TSA Officers, Travelers Observe Moment of Silence to Honor Slain Officer

TSA officer Gerardo Hernandez was shot and killed Nov. 1 in a shooting rampage at LAX

Transportation Security Officers and travelers observed a moment of silence at airports across the United States Friday morning in memory of a colleague shot and killed in a lone gunman's Los Angeles International Airport rampage that targeted members of the agency.

More Coverage: Shooting at LAX | Officer Recounts Facing Shooter

The 30-second moment of silence was observed at 9:20 a.m. -- about the time TSA officer Gerardo Hernandez was shot at a document checkpoint in LAX Terminal 3. The 39-year-old husband and father of two children is the first TSA officer killed in the line of duty since the agency was formed after the Sept. 11, 2001 terror attacks.
Checkpoint operations temporarily stopped for the moment of silence.
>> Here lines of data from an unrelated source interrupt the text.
(** ** The map of found words *)

Lemma set_all_snoc evs e m :
  set_all (evs ++ [e]) m = map_set e.1 e.2 (set_all evs m).
Proof. unfold set_all. by rewrite fold_left_app. Qed.

Lemma set_all_app evs1 evs2 m :
  set_all (evs1 ++ evs2) m = set_all evs2 (set_all evs1 m).
Proof. unfold set_all. by rewrite fold_left_app. Qed.

Lemma map_get_set k k' v m :
  map_get k (map_set k' v m) = if decide (k' = k) then Some v else map_get k m.
Proof.
  induction m as [|[k0 v0] m IH]; simpl.
  - done.
  - destruct (decide (k0 = k')) as [->|Hne]; simpl.
    + by destruct (decide (k' = k)).
    + rewrite IH. destruct (decide (k0 = k)) as [->|]; [|done].
      by rewrite decide_False by congruence.
Qed.

Lemma map_set_keys k v m x : x ∈ (map_set k v m).*1 ↔ x = k ∨ x ∈ m.*1.
Proof.
  induction m as [|[k0 v0] m IH]; simpl.
  - set_solver.
  - destruct (decide (k0 = k)) as [->|Hne]; simpl; set_solver.
Qed.

Lemma map_set_NoDup k v m : NoDup m.*1 → NoDup (map_set k v m).*1.
Proof.
  induction m as [|[k0 v0] m IH]; simpl; intros Hnd.
  - apply NoDup_singleton.
  - apply NoDup_cons in Hnd as [Hk0 Hnd].
    destruct (decide (k0 = k)) as [->|Hne]; simpl.
    + by apply NoDup_cons.
    + apply NoDup_cons. split; [|by apply IH].
      rewrite map_set_keys. intros [?|?]; [congruence|done].
Qed.

Lemma set_all_NoDup evs : ∀ m, NoDup m.*1 → NoDup (set_all evs m).*1.
Proof.
  induction evs as [|e evs IH]; intros m Hnd; simpl; [done|].
  by apply IH, map_set_NoDup.
Qed.

Lemma map_get_elem_of k v m : NoDup m.*1 → (k, v) ∈ m ↔ map_get k m = Some v.
Proof.
  induction m as [|[k0 v0] m IH]; simpl; intros Hnd.
  - split; [by intros ?%elem_of_nil|done].
  - apply NoDup_cons in Hnd as [Hk0 Hnd]. rewrite elem_of_cons.
    destruct (decide (k0 = k)) as [->|Hne].
    + split; [|naive_solver]. intros [?|Hin]; [naive_solver|].
      exfalso. apply Hk0. by apply (list_elem_of_fmap_2 fst) in Hin.
    + rewrite (IH Hnd). naive_solver.
Qed.

Lemma map_get_elem_of_weak k v (m : word_map) :
  map_get k m = Some v → (k, v) ∈ m.
Proof.
  induction m as [|[k0 v0] m IH]; simpl; [done|].
  destruct (decide (k0 = k)) as [->|Hne].
  - intros [= ->]. by left.
  - intros H. right. by apply IH.
Qed.

Lemma map_get_set_all k evs : ∀ m,
  map_get k (set_all evs m) =
  match last_discovery k evs with Some v => Some v | None => map_get k m end.
Proof.
  unfold last_discovery.
  induction evs as [|e evs IH] using rev_ind; intros m; [done|].
  rewrite set_all_snoc, reverse_snoc, map_get_set. destruct e as [k' v]. simpl.
  destruct (decide (k' = k)); [done|]. apply IH.
Qed.

Lemma set_all_keys evs : ∀ m x, x ∈ (set_all evs m).*1 ↔ x ∈ m.*1 ∨ x ∈ evs.*1.
Proof.
  induction evs as [|e evs IH]; intros m x; simpl.
  - rewrite elem_of_nil. tauto.
  - rewrite IH, map_set_keys, elem_of_cons. tauto.
Qed.

(** The entries of the map after storing [evs] into the empty map: each
    discovered word with the last path discovered for it. *)
Lemma set_all_entries evs k v :
  (k, v) ∈ set_all evs [] ↔ last_discovery k evs = Some v.
Proof.
  rewrite map_get_elem_of by (apply set_all_NoDup; constructor).
  rewrite map_get_set_all. simpl. by destruct (last_discovery k evs).
Qed.

(** ** Sorting *)

Section SortFacts.
Context {A : Type} (cmp : A → A → Z).

Lemma insert_sorted_perm a l : insert_sorted cmp a l ≡ₚ a :: l.
Proof.
  induction l as [|b l IH]; simpl; [done|].
  destruct (cmp a b <=? 0); [done|]. rewrite IH. apply Permutation_swap.
Qed.

Lemma sort_perm l : sort cmp l ≡ₚ l.
Proof.
  induction l as [|a l IH]; simpl; [done|].
  by rewrite insert_sorted_perm, IH.
Qed.

Hypothesis cmp_total : ∀ a b, cmp a b ≤ 0 ∨ cmp b a ≤ 0.
Hypothesis cmp_trans : ∀ a b c, cmp a b ≤ 0 → cmp b c ≤ 0 → cmp a c ≤ 0.

Lemma insert_sorted_sorted a l :
  StronglySorted (fun x y => cmp x y ≤ 0) l →
  StronglySorted (fun x y => cmp x y ≤ 0) (insert_sorted cmp a l).
Proof.
  induction 1 as [|b l Hs IH Hb]; simpl.
  - repeat constructor.
  - destruct (Z.leb_spec (cmp a b) 0) as [Hab|Hab].
    + constructor; [by constructor|]. constructor; [done|].
      eapply Forall_impl; [exact Hb|]. intros c Hbc. by eapply cmp_trans.
    + constructor; [done|]. rewrite insert_sorted_perm.
      constructor; [|done]. destruct (cmp_total a b); [lia|done].
Qed.
(** C1, as the specification words it, fails: the instruction at address
    0x2A is rendered with the field 0000002a, not 0000002A. *)
Lemma address_field_in_small_letters :
  operator_out Sample.jump_m16 ""
  = (Ret tt, "0000002a: jump 0xFFFFFFF0 (-2)" ++ Txt.nl)
  /\ prefix "0000002A" (snd (operator_out Sample.jump_m16 "")) = false
  /\ NumPut.value 16 true
       (substring 0 8 (snd (operator_out Sample.jump_m16 ""))) = None.
Proof. vm_compute. repeat split. Qed.

(** C2, as the code has it.  Each accessor returns the stored value
    exactly when the variant stores the alternative the accessor reads, and
    throws [bad_get] otherwise; the declared type is not consulted.  For a
    type-coherent parameter this is the same as: [getSigned] succeeds
    exactly for the signed kinds, [getUnsigned] exactly for the unsigned
    kinds, [getString] exactly for [kString]. *)
Theorem accessors_follow_stored_alternative (p : Param.Parameter_) :
  (forall v, Param.getSigned p = Ret v <-> Param._value p = VInt32 v)
  /\ (forall v, Param.getUnsigned p = Ret v <-> Param._value p = VUInt32 v)
  /\ (forall s, Param.getString p = Ret s <-> Param._value p = VString s)
  /\ (Param.getSigned p = Throw bad_get <-> stored (Param._value p) <> AInt32)
  /\ (Param.getUnsigned p = Throw bad_get <-> stored (Param._value p) <> AUInt32)
  /\ (Param.getString p = Throw bad_get <-> stored (Param._value p) <> AString)
  /\ (coherent p ->
      returned (Param.getSigned p) = signed_kind (Param._type p)
      /\ returned (Param.getUnsigned p) = unsigned_kind (Param._type p)
      /\ returned (Param.getString p) = text_kind (Param._type p)).
Proof.
  destruct p as [t x]. unfold coherent.
  cbv [Param.getSigned Param.getUnsigned Param.getString
       get_int32 get_uint32 get_string Param._value Param._type].
  destruct x; repeat split; try (intros; congruence);
    try (simpl; congruence).
  all: destruct t; try reflexivity;
    match goal with E : _ = implied _ |- _ => cbv in E; discriminate E end.
Qed.

Lemma accessors_follow_stored_alternative_witness :
  coherent (Sample.param kShort (VInt32 (Sample.i32 (-16))))
  /\ returned (Param.getSigned (Sample.param kShort (VInt32 (Sample.i32 (-16)))))
     = true.
Proof.
  split; [reflexivity|].
  destruct (accessors_follow_stored_alternative
              (Sample.param kShort (VInt32 (Sample.i32 (-16)))))
    as (_ & _ & _ & _ & _ & _ & H).
  destruct (H eq_refl) as (Hs & _ & _). exact Hs.
Defined.

(** C2, as the specification words it, fails: a parameter declared
    [kByte] whose variant stores an [int32] is read by [getSigned] although
    its declared type is unsigned, and [getUnsigned] throws on it. *)
Lemma declared_type_does_not_decide_accessors :
  Param.getSigned Sample.byte_as_signed = Ret (Sample.i32 5)
  /\ signed_kind (Param._type Sample.byte_as_signed) = false
  /\ Param.getUnsigned Sample.byte_as_signed = Throw bad_get
  /\ unsigned_kind (Param._type Sample.byte_as_signed) = true.
Proof. repeat split. Qed.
At LAX, travelers passed by flowers, pictures, candles and other items left at an escalator near the site of the Friday Nov. 1 shootings that wounded two other TSA officers and a Southern California teacher.

TSA officer Chris Herbstritt read a statement at the Termainl 3 screening area before the moment of silence.

"Today we honor our friend and colleague, transportation security officer Gerardo Hernandez, who gave his life one week ago while protecting the traveling public," Herbstritt said. "May the work we continue to do as an agency be worthy of a sacrifice as great as the one made by TSO Hernandez."

Hernandez would have turned 40 on Sunday.

The moment of silence comes after a U.S. Honor Flag ceremony Wednesday during which a line of TSA officers stood in salute outside LAX along the upper-level road. The Honor Flag -- it once flew at the site in New York City of the Sept. 11, 2001 terror attacks - was brought to LAX aboard an American Airlines flight and carried in a motorcade that proceeded around the upper loop.

A public memorial service for Hernandez will be held at 10 a.m. Tuesday at Los Angeles Memorial Sports Arena.

Hernandez was working at the lower-level passenger checkpoint when Paul Anthon Ciancia, 23, allegedly opened fire at point-blank range after pulling a semi-automatic rifle from his duffel bag. Ciancia continued walking into the terminal, but turned around to shoot Hernandez again when he saw him moving, according to documents filed by federal authorities.

After shooting and wounding three others in the terminal, the gunman was shot in a confrontation with airport police. A note found with Ciancia stated he wanted to kill TSA officers, according to federal authorities.

Ciancia remains hospitalized at  Ronald Reagan UCLA Medical Center. He faces a charge of murder of a federal official and commission of violence at a U.S. airport.